=== Section Start ===

Lemma AcquireSlot_spec s key limit :
  Core s -> 0 < limit -> key <> "" -> sClosed s = false ->
  let s' := AcquireSlot key limit s in
  Core s' /\ sClosed s' = sClosed s /\ fair s s' /\
  ∃ n, heldBefore key s n /\ queuesAfter key (settled limit n) s s'.
Proof.
  intros HC Hl Hne Hcl. unfold AcquireSlot. rewrite Hcl, bool_decide_false, orb_false_r by done.
  destruct (limit <=? 0) eqn:Hl0; bool_cases; [lia|].
  destruct (queueOf key s) as [r s1] eqn:Hq0.
  destruct (queueOf_spec _ _ _ _ HC Hq0) as (HC1 & Hk1 & Hcl1 & Hc1 & Hn1 & q & Hq & Hb1). rewrite Hq.
  set (s2 := withQueue r (mkQueue (qHeld q) limit (qWaiters q)) s1).
  assert (Core s2) as HC2 by (by apply (withQueue_core _ key r q)).
  assert (sHeap s2 !! r = Some (mkQueue (qHeld q) limit (qWaiters q))) as Hq2 by apply lookup_insert_eq.
  destruct (admitLocked_spec s2 key r _ HC2 Hk1 Hq2) as (HC3 & Hs3 & Hcl3 & Hn3 & q3 & tk & Hh3 & Hl3 & Hb3 & Hf3 & Hw3 & Ha3).
  simpl in Hs3, Hcl3, Hn3, Hh3, Hl3, Hb3, Hw3.
  assert (sHeap (admitLocked r s2) !! r = Some q3) as Hq3 by (by rewrite Hh3, lookup_insert_eq).
  rewrite Hq3. set (s3 := admitLocked r s2) in *.
  assert (sSlots s3 !! key = Some r) as Hk3 by (by rewrite Hs3).
  destruct (enter_spec s3 key r q3 HC3 Hk3 Hq3 Hf3) as (HC4 & Hcl4 & Hb4 & y & Hc4 & Hy & Hyo).
  cbv zeta. match goal with |- Core ?x /\ _ => set (s4 := x) in * end. split_and!; [done|by rewrite Hcl4, Hcl3, Hcl1| |].
  - assert (fair s s3) as Hfair.
    { intros c1 c2 key' r' x Hx Hsv Hsh. apply (admitted_fair s2 s3 key r tk q3 (qWaiters q3) HC3 Ha3 Hq3) with x; try done.
      - destruct (core_queue _ HC2 _ _ Hk1) as (q0 & Hq0' & _ & _ & Hsort). rewrite Hq2 in Hq0'. injection Hq0' as <-.
        simpl in Hsort. by rewrite Hw3 in Hsort.
      - simpl. by rewrite Hc1. }
    intros c1 c2 key' r' x Hx Hsv Hsh H1. rewrite Hc4 in Hx. destruct (decide (c2 = sNextCaller s3)) as [->|Hn2].
    + rewrite lookup_insert_eq in Hx. injection Hx as <-. exfalso. destruct (decide (key' = key)) as [->|Hkk].
      * by apply (Hy Hsv c1 r').
      * by rewrite (Hyo _ Hkk) in Hsv.
    + rewrite lookup_insert_ne in Hx by done. rewrite Hc4 in H1. destruct (decide (c1 = sNextCaller s3)) as [->|Hn1'].
      * by eapply caller_bound.
      * rewrite lookup_insert_ne in H1 by done. by eapply (Hfair c1 c2).
  - assert (queuesAfter key (λ _, True) s s3) as Hb.
    { intros key' r' q' Hk' Hq'. rewrite Hs3 in Hk'. rewrite Hh3, insert_insert_eq in Hq'. case_decide as Hkk; [done|].
      assert (r' <> r) as Hr by (intros ->; apply Hkk; by apply (core_inj _ HC1 _ _ r)).
      rewrite lookup_insert_ne in Hq' by done. specialize (Hb1 _ _ _ Hk' Hq'). by rewrite decide_False in Hb1. }
    exists (qHeld q). split.
    + specialize (Hb1 _ _ _ Hk1 Hq). rewrite decide_True in Hb1 by done. destruct Hb1 as [_ [[? ?]|?]]; [right; eauto|by left].
    + intros key' r' q' Hk' Hq'. pose proof (queuesAfter_trans _ _ _ _ _ _ Hb Hb4 _ _ _ Hk' Hq') as Hst.
      case_decide; [|done]. destruct Hst as (E1 & E2 & E3). rewrite Hl3 in *. split_and!; [done|done|]. lia.
Qed.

=== Section End ===

* Problem: Starting at the line that contains "Hq') as Hst.", output every remaining line of the data exactly, and stop after the last one.

* Response:
    + intros key' r' q' Hk' Hq'. pose proof (queuesAfter_trans _ _ _ _ _ _ Hb Hb4 _ _ _ Hk' Hq') as Hst.
      case_decide; [|done]. destruct Hst as (E1 & E2 & E3). rewrite Hl3 in *. split_and!; [done|done|]. lia.
Qed.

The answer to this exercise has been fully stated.